**PROBLEM DETAILS**
Scan the records below for the line containing "- split; [by" and the line containing "Hfp). rewrite Hfp in HF.". Copy both, plus every line between, exactly.

**DATA FOR THIS EXERCISE**
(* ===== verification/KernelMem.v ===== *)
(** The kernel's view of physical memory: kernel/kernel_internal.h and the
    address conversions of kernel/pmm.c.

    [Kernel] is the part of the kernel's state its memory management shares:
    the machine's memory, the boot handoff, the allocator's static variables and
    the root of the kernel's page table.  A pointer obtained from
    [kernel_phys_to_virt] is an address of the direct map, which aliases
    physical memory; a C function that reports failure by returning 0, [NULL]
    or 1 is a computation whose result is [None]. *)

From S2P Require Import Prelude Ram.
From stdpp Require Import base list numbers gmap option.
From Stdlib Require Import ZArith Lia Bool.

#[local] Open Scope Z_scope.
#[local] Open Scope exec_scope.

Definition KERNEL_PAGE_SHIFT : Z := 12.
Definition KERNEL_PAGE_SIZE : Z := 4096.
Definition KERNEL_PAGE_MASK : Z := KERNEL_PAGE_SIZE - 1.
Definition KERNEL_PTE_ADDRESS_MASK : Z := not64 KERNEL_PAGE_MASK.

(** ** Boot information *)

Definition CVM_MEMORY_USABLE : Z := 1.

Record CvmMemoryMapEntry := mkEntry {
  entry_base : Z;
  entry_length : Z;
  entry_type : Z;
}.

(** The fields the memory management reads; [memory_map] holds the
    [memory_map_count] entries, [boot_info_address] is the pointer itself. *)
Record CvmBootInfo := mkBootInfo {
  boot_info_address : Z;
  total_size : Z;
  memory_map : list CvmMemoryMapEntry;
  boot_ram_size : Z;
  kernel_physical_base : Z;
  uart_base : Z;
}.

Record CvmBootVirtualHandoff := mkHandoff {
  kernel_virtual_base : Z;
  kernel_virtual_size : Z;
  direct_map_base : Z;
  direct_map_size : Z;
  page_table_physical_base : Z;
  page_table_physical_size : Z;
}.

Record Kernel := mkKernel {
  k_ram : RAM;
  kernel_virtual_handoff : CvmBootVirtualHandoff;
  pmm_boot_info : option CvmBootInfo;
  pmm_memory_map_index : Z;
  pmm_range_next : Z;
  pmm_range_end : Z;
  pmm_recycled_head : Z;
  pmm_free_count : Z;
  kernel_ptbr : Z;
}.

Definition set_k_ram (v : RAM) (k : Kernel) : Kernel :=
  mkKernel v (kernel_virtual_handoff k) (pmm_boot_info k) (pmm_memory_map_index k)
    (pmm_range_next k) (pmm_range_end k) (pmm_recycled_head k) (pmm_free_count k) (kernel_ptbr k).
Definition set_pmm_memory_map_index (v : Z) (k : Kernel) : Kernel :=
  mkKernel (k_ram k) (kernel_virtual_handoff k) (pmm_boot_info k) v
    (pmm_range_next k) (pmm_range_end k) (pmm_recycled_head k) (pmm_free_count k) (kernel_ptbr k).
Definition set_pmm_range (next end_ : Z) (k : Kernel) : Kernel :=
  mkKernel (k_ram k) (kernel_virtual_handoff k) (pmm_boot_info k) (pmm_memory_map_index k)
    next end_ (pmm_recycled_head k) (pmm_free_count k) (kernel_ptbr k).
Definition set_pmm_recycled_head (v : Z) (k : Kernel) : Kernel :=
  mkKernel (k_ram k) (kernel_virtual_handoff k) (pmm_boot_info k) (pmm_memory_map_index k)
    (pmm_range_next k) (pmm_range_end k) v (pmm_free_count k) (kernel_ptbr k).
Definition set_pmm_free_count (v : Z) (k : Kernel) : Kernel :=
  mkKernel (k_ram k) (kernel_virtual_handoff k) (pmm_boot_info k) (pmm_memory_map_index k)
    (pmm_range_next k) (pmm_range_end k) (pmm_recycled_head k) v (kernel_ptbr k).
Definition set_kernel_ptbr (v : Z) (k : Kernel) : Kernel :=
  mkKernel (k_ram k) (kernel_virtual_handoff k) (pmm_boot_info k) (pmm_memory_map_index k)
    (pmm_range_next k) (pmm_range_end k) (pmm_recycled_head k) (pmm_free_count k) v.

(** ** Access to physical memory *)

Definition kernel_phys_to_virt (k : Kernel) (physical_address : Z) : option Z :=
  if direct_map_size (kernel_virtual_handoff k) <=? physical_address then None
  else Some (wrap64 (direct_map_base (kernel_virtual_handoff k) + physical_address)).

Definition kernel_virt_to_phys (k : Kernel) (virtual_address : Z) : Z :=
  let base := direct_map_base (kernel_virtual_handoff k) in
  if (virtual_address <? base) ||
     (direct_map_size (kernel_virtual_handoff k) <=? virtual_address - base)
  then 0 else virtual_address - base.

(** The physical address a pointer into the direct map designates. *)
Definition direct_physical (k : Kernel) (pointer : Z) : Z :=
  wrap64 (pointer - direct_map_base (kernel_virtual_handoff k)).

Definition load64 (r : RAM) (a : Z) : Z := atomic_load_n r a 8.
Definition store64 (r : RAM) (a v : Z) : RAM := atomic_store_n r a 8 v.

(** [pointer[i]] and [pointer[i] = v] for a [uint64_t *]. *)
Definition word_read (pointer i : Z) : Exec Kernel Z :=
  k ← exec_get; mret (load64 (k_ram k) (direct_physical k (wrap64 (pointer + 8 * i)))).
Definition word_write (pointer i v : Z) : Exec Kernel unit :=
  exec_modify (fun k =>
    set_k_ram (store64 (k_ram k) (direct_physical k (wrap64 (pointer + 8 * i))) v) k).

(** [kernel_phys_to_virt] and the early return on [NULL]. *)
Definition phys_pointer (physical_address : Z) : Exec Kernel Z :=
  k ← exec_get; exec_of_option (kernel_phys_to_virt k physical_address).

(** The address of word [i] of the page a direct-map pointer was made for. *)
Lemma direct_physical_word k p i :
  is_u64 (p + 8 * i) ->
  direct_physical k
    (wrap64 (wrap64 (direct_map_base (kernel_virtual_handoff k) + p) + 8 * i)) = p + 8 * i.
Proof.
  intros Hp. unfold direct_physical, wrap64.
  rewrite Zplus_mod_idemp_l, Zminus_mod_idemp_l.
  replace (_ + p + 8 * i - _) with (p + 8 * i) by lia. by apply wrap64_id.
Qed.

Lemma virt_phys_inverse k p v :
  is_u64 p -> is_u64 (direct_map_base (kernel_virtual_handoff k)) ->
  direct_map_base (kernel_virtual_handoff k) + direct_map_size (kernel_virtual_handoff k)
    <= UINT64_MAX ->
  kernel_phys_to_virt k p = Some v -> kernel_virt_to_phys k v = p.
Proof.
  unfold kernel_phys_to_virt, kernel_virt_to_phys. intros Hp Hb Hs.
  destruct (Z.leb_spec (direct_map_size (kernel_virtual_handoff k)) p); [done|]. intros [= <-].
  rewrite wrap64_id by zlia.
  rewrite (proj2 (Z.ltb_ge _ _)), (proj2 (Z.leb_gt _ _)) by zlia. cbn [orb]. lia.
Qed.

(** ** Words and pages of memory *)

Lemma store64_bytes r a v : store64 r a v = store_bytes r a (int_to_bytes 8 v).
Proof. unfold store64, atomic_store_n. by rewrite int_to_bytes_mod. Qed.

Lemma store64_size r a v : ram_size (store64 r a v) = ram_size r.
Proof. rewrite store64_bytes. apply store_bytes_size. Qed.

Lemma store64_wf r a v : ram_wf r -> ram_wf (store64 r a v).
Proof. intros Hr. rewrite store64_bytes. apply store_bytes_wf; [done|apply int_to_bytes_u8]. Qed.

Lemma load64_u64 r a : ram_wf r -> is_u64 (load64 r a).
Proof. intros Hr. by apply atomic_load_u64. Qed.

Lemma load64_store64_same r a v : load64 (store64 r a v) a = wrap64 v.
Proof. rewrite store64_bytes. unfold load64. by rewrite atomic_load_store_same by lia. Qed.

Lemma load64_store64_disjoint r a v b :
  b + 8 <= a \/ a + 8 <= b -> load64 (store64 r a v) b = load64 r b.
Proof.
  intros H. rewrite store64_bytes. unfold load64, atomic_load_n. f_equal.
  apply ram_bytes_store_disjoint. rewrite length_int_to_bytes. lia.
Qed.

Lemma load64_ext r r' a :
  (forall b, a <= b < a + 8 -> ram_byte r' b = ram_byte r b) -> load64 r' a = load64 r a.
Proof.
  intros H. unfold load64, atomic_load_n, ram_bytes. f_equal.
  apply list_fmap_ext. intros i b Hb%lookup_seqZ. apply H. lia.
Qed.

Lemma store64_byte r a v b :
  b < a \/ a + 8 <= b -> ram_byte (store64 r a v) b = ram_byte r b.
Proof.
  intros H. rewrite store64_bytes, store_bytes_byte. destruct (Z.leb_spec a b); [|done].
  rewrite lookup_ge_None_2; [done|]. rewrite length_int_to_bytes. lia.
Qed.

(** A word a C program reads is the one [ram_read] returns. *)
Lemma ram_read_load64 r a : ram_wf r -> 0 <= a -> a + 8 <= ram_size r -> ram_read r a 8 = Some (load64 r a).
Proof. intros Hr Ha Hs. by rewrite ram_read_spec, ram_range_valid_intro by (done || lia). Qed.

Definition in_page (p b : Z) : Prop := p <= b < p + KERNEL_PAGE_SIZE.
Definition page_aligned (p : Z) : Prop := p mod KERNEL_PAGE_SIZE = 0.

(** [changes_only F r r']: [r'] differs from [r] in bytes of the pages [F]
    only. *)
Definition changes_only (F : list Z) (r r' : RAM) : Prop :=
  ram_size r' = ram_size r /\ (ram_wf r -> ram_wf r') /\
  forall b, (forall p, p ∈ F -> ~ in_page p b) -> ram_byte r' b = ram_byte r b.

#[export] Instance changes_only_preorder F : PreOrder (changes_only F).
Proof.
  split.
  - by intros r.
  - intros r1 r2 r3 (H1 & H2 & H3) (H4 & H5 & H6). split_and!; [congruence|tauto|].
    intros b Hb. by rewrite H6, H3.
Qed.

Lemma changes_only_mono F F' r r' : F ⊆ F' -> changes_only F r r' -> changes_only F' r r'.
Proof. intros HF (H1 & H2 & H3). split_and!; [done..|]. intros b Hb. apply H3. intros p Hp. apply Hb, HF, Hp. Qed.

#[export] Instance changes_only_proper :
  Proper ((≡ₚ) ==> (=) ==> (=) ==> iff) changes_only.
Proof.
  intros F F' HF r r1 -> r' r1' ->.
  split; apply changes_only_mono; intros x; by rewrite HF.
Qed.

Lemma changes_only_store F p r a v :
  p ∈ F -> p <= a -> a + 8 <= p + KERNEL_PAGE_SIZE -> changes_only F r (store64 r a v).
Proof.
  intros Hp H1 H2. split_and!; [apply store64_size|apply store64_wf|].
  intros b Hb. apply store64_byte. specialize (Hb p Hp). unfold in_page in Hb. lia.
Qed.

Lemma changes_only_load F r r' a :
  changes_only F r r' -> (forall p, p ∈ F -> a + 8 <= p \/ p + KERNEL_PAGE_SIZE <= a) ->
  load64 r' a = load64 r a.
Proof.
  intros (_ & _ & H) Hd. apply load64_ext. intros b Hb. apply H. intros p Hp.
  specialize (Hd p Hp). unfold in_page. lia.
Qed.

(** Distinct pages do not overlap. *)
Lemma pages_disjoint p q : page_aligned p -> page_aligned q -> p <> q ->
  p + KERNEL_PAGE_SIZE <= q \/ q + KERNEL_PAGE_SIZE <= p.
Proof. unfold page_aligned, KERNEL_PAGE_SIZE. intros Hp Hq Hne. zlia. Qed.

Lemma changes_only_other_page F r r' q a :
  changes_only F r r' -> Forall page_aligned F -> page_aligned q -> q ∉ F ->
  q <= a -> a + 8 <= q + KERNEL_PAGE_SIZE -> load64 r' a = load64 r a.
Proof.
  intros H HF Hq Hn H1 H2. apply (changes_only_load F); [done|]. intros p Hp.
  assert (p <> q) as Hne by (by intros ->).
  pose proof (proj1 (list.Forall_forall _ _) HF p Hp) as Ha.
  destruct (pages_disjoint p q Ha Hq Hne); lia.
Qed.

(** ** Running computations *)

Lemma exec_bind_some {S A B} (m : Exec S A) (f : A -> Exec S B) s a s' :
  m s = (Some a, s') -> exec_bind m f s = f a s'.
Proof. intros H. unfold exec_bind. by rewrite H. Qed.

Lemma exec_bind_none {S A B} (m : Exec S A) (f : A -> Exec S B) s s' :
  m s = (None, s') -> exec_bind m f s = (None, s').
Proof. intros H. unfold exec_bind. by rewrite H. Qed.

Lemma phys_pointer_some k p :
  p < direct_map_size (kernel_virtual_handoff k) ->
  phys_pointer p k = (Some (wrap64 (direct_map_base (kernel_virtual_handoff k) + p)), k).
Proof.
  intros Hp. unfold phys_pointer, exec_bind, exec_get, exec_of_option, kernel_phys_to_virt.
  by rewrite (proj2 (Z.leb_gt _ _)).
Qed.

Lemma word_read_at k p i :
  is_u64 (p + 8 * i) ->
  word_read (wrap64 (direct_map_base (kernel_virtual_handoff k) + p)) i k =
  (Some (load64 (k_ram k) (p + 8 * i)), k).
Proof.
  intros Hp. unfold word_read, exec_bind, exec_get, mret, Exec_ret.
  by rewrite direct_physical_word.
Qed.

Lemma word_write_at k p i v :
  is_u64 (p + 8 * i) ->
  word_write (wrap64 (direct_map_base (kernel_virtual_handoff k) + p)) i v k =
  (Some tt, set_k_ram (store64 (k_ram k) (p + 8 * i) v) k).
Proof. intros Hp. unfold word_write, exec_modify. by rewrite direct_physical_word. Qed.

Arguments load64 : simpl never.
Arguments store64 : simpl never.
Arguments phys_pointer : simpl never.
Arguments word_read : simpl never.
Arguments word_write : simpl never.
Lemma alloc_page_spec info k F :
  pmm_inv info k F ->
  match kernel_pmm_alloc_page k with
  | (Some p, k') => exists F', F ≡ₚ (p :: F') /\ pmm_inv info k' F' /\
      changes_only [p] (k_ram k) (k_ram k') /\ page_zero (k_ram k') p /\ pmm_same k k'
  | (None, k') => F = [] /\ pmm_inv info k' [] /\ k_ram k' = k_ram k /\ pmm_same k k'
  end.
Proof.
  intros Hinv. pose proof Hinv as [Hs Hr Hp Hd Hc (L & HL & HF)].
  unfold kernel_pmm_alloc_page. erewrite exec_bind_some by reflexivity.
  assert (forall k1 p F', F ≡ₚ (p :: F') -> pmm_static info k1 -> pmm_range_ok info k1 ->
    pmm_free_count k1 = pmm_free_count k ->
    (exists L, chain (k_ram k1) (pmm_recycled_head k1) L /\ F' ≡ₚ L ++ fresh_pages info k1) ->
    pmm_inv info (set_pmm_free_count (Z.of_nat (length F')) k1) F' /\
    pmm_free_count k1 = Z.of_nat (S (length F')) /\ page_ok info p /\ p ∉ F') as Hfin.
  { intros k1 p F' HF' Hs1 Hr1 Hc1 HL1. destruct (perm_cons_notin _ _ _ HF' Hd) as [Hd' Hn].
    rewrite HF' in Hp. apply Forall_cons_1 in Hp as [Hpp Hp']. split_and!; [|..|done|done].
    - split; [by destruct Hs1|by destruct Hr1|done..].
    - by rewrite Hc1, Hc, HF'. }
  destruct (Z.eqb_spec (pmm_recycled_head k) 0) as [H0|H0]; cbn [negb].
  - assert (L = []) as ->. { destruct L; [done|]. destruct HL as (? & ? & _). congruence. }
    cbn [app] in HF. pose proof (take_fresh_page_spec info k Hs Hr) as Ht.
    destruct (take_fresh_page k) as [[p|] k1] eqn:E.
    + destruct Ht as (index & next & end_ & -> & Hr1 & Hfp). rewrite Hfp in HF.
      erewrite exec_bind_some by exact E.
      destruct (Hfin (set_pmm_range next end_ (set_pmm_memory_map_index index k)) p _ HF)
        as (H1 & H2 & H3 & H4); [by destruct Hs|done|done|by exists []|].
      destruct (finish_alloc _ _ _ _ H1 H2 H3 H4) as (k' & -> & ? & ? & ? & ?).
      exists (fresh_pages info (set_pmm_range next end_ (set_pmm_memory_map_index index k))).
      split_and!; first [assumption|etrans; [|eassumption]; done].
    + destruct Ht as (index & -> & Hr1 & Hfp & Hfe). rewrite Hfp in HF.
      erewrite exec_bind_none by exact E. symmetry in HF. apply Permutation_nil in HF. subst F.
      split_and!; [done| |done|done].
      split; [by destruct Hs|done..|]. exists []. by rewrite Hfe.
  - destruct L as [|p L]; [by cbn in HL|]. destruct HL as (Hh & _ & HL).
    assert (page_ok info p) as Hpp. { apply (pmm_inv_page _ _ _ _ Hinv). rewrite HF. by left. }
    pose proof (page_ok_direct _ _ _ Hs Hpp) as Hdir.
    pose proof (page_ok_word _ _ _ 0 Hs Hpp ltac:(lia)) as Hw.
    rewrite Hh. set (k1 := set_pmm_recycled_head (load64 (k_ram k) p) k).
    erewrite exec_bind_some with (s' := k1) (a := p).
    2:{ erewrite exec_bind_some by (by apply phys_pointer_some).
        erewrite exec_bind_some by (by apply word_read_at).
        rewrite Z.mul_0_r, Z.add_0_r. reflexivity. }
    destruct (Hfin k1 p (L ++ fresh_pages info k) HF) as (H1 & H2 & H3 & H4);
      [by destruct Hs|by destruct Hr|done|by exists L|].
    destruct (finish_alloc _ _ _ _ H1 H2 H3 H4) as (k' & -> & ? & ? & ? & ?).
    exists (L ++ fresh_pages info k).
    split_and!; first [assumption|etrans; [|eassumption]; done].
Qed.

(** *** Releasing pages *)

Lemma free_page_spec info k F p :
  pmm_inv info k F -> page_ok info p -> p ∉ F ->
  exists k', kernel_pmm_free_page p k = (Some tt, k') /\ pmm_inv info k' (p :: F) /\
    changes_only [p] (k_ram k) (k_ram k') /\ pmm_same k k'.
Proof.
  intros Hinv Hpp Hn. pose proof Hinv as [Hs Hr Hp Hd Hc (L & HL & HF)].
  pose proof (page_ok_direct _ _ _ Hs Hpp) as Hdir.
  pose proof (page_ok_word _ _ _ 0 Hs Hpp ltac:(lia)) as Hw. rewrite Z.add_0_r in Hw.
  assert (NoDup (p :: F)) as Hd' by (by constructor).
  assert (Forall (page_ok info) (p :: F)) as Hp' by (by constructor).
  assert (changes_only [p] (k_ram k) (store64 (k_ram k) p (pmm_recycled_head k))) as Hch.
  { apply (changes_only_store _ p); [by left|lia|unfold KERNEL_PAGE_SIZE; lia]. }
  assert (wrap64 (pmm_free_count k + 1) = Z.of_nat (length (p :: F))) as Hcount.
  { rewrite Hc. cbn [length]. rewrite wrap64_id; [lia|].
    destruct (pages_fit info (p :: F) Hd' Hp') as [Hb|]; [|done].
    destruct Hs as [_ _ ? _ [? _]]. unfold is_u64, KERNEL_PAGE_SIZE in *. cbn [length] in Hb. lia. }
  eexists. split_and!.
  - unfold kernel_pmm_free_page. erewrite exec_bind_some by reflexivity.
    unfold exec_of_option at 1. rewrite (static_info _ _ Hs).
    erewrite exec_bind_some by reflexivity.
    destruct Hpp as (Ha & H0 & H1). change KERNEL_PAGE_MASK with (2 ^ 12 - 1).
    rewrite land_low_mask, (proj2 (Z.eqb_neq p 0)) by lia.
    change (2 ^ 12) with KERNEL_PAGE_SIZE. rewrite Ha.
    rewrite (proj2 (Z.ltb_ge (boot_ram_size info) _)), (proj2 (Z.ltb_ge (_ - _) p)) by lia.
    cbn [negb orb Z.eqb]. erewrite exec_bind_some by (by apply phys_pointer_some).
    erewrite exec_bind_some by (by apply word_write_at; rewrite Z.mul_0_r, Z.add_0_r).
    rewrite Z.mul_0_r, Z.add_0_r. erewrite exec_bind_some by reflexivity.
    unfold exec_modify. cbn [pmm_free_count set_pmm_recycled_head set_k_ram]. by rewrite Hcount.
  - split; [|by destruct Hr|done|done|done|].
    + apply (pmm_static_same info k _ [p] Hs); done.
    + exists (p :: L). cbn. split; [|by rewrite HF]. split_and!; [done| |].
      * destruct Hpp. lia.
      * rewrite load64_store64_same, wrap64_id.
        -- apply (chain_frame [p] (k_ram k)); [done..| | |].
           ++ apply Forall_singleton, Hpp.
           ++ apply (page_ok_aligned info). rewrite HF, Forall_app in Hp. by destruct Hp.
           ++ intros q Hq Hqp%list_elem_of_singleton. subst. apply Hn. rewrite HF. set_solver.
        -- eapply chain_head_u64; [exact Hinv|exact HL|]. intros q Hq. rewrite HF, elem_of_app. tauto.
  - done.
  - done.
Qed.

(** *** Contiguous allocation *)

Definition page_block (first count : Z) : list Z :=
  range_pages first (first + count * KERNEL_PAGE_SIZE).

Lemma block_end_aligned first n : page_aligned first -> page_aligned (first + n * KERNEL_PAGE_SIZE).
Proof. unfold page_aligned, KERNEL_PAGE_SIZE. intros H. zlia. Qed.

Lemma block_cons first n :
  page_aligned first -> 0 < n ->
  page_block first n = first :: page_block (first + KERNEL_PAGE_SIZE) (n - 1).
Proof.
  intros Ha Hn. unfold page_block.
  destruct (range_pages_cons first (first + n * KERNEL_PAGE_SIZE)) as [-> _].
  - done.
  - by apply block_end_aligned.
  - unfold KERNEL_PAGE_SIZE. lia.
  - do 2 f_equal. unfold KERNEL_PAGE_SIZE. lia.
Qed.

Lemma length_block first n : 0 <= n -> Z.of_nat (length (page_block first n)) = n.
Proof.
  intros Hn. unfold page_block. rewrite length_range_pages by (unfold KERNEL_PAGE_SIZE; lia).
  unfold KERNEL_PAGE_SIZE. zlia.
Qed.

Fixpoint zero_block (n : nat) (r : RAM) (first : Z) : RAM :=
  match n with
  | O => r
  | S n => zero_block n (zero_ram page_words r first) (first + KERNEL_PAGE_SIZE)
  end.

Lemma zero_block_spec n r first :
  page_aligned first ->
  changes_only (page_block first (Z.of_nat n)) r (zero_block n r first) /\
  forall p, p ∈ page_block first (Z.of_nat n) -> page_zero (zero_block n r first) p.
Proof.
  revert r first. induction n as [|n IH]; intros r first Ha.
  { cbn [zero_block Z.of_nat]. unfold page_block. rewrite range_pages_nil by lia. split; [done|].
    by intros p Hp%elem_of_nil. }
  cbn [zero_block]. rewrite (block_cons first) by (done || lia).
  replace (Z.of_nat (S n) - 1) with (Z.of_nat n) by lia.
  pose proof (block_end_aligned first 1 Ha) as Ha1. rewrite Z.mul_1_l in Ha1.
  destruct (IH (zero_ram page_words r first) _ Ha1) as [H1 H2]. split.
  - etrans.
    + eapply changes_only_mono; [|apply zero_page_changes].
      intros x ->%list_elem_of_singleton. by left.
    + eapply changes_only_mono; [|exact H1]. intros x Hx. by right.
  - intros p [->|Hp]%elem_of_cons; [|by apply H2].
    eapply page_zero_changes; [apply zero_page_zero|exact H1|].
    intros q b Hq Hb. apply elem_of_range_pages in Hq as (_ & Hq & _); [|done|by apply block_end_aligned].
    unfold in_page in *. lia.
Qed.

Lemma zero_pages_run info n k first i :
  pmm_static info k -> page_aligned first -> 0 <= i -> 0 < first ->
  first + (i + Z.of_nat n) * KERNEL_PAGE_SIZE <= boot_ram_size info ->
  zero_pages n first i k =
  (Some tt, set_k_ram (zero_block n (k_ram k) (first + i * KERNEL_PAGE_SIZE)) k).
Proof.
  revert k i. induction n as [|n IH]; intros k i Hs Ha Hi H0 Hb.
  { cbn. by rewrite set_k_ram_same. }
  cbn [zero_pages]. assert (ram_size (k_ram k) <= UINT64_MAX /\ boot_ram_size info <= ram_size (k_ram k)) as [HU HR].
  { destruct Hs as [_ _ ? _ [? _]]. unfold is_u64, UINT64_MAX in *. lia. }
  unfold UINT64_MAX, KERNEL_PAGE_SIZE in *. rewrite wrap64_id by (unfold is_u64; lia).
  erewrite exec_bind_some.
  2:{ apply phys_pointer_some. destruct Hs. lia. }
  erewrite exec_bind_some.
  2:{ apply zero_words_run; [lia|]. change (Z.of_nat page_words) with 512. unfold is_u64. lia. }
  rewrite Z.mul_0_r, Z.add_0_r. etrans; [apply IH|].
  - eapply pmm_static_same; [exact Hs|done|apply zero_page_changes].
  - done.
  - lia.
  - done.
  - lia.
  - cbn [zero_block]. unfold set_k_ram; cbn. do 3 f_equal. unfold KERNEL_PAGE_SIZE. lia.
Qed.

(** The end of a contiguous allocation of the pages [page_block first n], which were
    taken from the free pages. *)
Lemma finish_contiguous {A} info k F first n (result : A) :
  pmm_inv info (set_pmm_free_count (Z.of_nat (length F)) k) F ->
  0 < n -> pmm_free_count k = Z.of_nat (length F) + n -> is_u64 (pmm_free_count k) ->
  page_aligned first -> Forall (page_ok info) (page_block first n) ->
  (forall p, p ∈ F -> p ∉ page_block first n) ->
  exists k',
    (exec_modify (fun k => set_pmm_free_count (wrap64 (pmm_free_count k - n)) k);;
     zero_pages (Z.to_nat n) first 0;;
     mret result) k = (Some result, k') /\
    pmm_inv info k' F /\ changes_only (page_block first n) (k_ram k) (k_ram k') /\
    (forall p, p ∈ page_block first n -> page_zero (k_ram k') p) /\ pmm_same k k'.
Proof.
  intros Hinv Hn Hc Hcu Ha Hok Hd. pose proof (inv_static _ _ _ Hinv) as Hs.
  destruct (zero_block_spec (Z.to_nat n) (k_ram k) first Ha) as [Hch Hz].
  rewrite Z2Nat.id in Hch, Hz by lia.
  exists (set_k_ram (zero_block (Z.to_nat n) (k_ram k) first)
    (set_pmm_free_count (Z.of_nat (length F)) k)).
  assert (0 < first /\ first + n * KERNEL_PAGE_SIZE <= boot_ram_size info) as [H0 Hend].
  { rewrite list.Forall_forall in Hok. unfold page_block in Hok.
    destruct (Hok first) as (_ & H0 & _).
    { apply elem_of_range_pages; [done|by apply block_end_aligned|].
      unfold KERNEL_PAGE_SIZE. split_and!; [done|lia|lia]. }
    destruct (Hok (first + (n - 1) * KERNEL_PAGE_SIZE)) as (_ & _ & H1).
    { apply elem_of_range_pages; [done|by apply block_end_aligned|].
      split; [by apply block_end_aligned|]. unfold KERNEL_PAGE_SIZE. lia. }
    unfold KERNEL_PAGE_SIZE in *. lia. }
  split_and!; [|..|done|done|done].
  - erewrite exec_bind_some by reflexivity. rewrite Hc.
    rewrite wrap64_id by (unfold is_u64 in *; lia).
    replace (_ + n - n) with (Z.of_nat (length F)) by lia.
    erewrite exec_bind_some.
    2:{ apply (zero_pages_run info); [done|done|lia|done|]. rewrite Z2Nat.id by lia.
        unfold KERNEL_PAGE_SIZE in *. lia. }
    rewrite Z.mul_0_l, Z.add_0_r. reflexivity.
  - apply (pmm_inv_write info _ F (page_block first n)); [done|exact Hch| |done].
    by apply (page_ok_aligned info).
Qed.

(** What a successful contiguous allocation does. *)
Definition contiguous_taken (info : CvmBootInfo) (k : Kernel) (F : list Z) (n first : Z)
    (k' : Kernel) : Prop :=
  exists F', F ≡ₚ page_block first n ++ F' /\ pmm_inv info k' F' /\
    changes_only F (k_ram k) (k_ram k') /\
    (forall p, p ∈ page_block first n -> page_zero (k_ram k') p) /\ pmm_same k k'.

**ANSWER TO THIS TASK**
    - split; [by destruct Hs1|by destruct Hr1|done..].
    - by rewrite Hc1, Hc, HF'. }
  destruct (Z.eqb_spec (pmm_recycled_head k) 0) as [H0|H0]; cbn [negb].
  - assert (L = []) as ->. { destruct L; [done|]. destruct HL as (? & ? & _). congruence. }
    cbn [app] in HF. pose proof (take_fresh_page_spec info k Hs Hr) as Ht.
    destruct (take_fresh_page k) as [[p|] k1] eqn:E.
    + destruct Ht as (index & next & end_ & -> & Hr1 & Hfp). rewrite Hfp in HF.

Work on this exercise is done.